Loops, Spanning Tree, and Link Aggregation
Redundant layer-2 links are good for survivability and catastrophic for stability at the same time. The moment two switches have more than one path between them, you have a loop — and a broadcast frame in a layer-2 loop circulates forever, multiplying at every switch, until it saturates every link in seconds. This is a broadcast storm, and it takes a network down faster than almost any other failure because nothing at layer 2 stops it on its own.

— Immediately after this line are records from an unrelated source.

Lemma old_entry_loop_spec fuel samples rands s d :
  svc_is s d → 0 < t_Count (data_ht_ s) → pool_sorted (eviction_pool_ (evictor_ s)) →
  match old_entry_loop fuel samples rands s with
  | Ok (Some l, _, s') => scanned d s s' ∧ pool_ok s' ∧
      ∃ k kp v, t_view (data_ht_ s') !! k = Some (l, kp, v)
  | Diverge => True
  | _ => False
  end.
Proof.
  revert rands s. induction fuel as [|fuel IH]; intros rands s Hs Hc Hp; cbn [old_entry_loop]; [done|].
  set (n := Z.to_nat _). pose proof (sample_loop_spec n rands s d Hs Hc Hp) as Hl.
  destruct (sample_loop n rands s) as [[rands' s1]|?|]; try done. cbn [mbind outcome_bind].
  destruct Hl as [H1 Hp1]. set (s2 := set_pool _ s1).
  assert (scanned d s s2) as H2
    by (eapply scanned_trans; [done|]; apply scanned_pool; apply H1).
  destruct (scan_pool_spec _ s2 d (proj1 H2) (sorted_take _ _ Hp1) eq_refl)
    as (r&s3&Hscan&H3&Hp3&Hres). rewrite (bind_Ok _ _ _ Hscan). cbn beta iota.
  assert (scanned d s s3) as H13 by by eapply scanned_trans. destruct r as [l|].
  - destruct Hres as [Hlen Hlive]. split; [done|]. split; [|done]. split; [done|].
    simpl in Hlen. rewrite length_take in Hlen. unfold kEvictionPoolLimit in *. lia.
  - assert (pool_sorted (eviction_pool_ (evictor_ s3))) as Hp3' by done.
    specialize (IH rands' s3 (proj1 H3)). rewrite (scanned_count d s s3) in IH by done.
    specialize (IH Hc Hp3').
    destruct (old_entry_loop fuel samples rands' s3) as [[[[l|] ?] s4]|?|]; try done.
    destruct IH as (H4&?&?). split; [by eapply scanned_trans|done].
Qed.

Lemma pick_old_picks : picks pick_old.
Proof.
  intros rands s d Hs [Hp Hlen] Hc. unfold pick_old, GetSomeOldEntry.
  rewrite (cassert_true (_ <? _)%nat) by by apply Nat.ltb_lt.
  rewrite (cassert_true (0 <? _)) by by apply Z.ltb_lt. cbn [mbind outcome_bind].
  set (n := S (length rands)). set (m := maxmemory_samples_ _).
  pose proof (old_entry_loop_spec n m rands s d Hs Hc Hp) as Hl.
  destruct (old_entry_loop n m rands s) as [[[[l|] ?] s']|?|]; try done.
  by destruct Hl as ((?&?&?&_)&?&?).
Qed.

(** ** [Evict] *)

Lemma Evict_spec n rands s d :
  svc_is s d → pool_ok s → n ≠ 0 →
  match Evict n rands s with
  | Ok (b, _, s') =>
      match maxmemory_policy_ (evictor_ s) with
      | kNoEviction => b = false ∧ s' = s
      | _ => evict_post s d b s'
      end
  | Diverge => True
  | Fault _ => False
  end.
Proof.
  intros Hs Hp Hn. unfold Evict.
  rewrite (cassert_true (negb (n =? 0))) by (apply negb_true_iff, Z.eqb_neq; done).
  cbn [mbind outcome_bind]. cbv zeta.
  assert (t_Count (data_ht_ s) < Z.of_nat (S (Z.to_nat (t_Count (data_ht_ s))))) as Hf
    by (rewrite (svc_is_size _ _ Hs); lia).
  destruct (maxmemory_policy_ (evictor_ s)); [done| |].
  - by apply evict_loop_spec; [apply pick_random_picks|..].
  - by apply evict_loop_spec; [apply pick_old_picks|..].
Qed.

Spanning Tree Protocol exists to make redundant topologies safe: it computes a loop-free tree and blocks the redundant links, keeping them as hot standbys that unblock only when the active path fails. Link aggregation solves a related problem from the opposite direction — it bonds several physical links into one logical link for bandwidth and failover, with no loop because the switches treat the bundle as a single port. Both deal in redundancy; they are mirror images of each other.
Why Layer-2 Loops Are Catastrophic
The IP header has a TTL that decrements at every router and kills a looping packet after at most 255 hops. The Ethernet header has no such field — there is nothing in a frame to count hops or expire it. A broadcast frame that enters a loop is flooded out every port, returns to where it started, and is flooded again, with no mechanism anywhere in the frame to stop it.
Worse, each switch in the loop duplicates the frame, so traffic grows exponentially rather than just circulating. Within seconds the links are at 100% utilization carrying nothing but copies of looping broadcasts, CPUs are pinned processing them, and the network is effectively dead for real traffic. A single mistakenly cabled redundant link, with no loop protection, is enough to cause this — which is exactly why STP is on by default on managed switches.
Spanning Tree Protocol
STP builds a loop-free tree in three steps. First, the switches elect a root bridge — the switch with the lowest bridge ID (configurable priority plus MAC). Second, every other switch finds its lowest-cost path to the root and marks that port as its root port. Third, for each segment one switch is chosen to forward, and every remaining redundant port is put into a blocking state — it stays up and listens for topology changes but forwards no data, so no loop can form.
When the active path fails, a blocked port can transition back to forwarding and restore connectivity over the redundant link. That is the entire value proposition: physical redundancy that is logically loop-free, with automatic failover. The cost is that half your links may sit idle in blocking state, carrying nothing until something breaks — which is part of why people reach for link aggregation or layer-3 designs instead.
# spanning tree state on a Linux bridge mstpctl showport br0 # eth1 forwarding (root port toward the root bridge) # eth2 blocking (redundant link held down to break the loop)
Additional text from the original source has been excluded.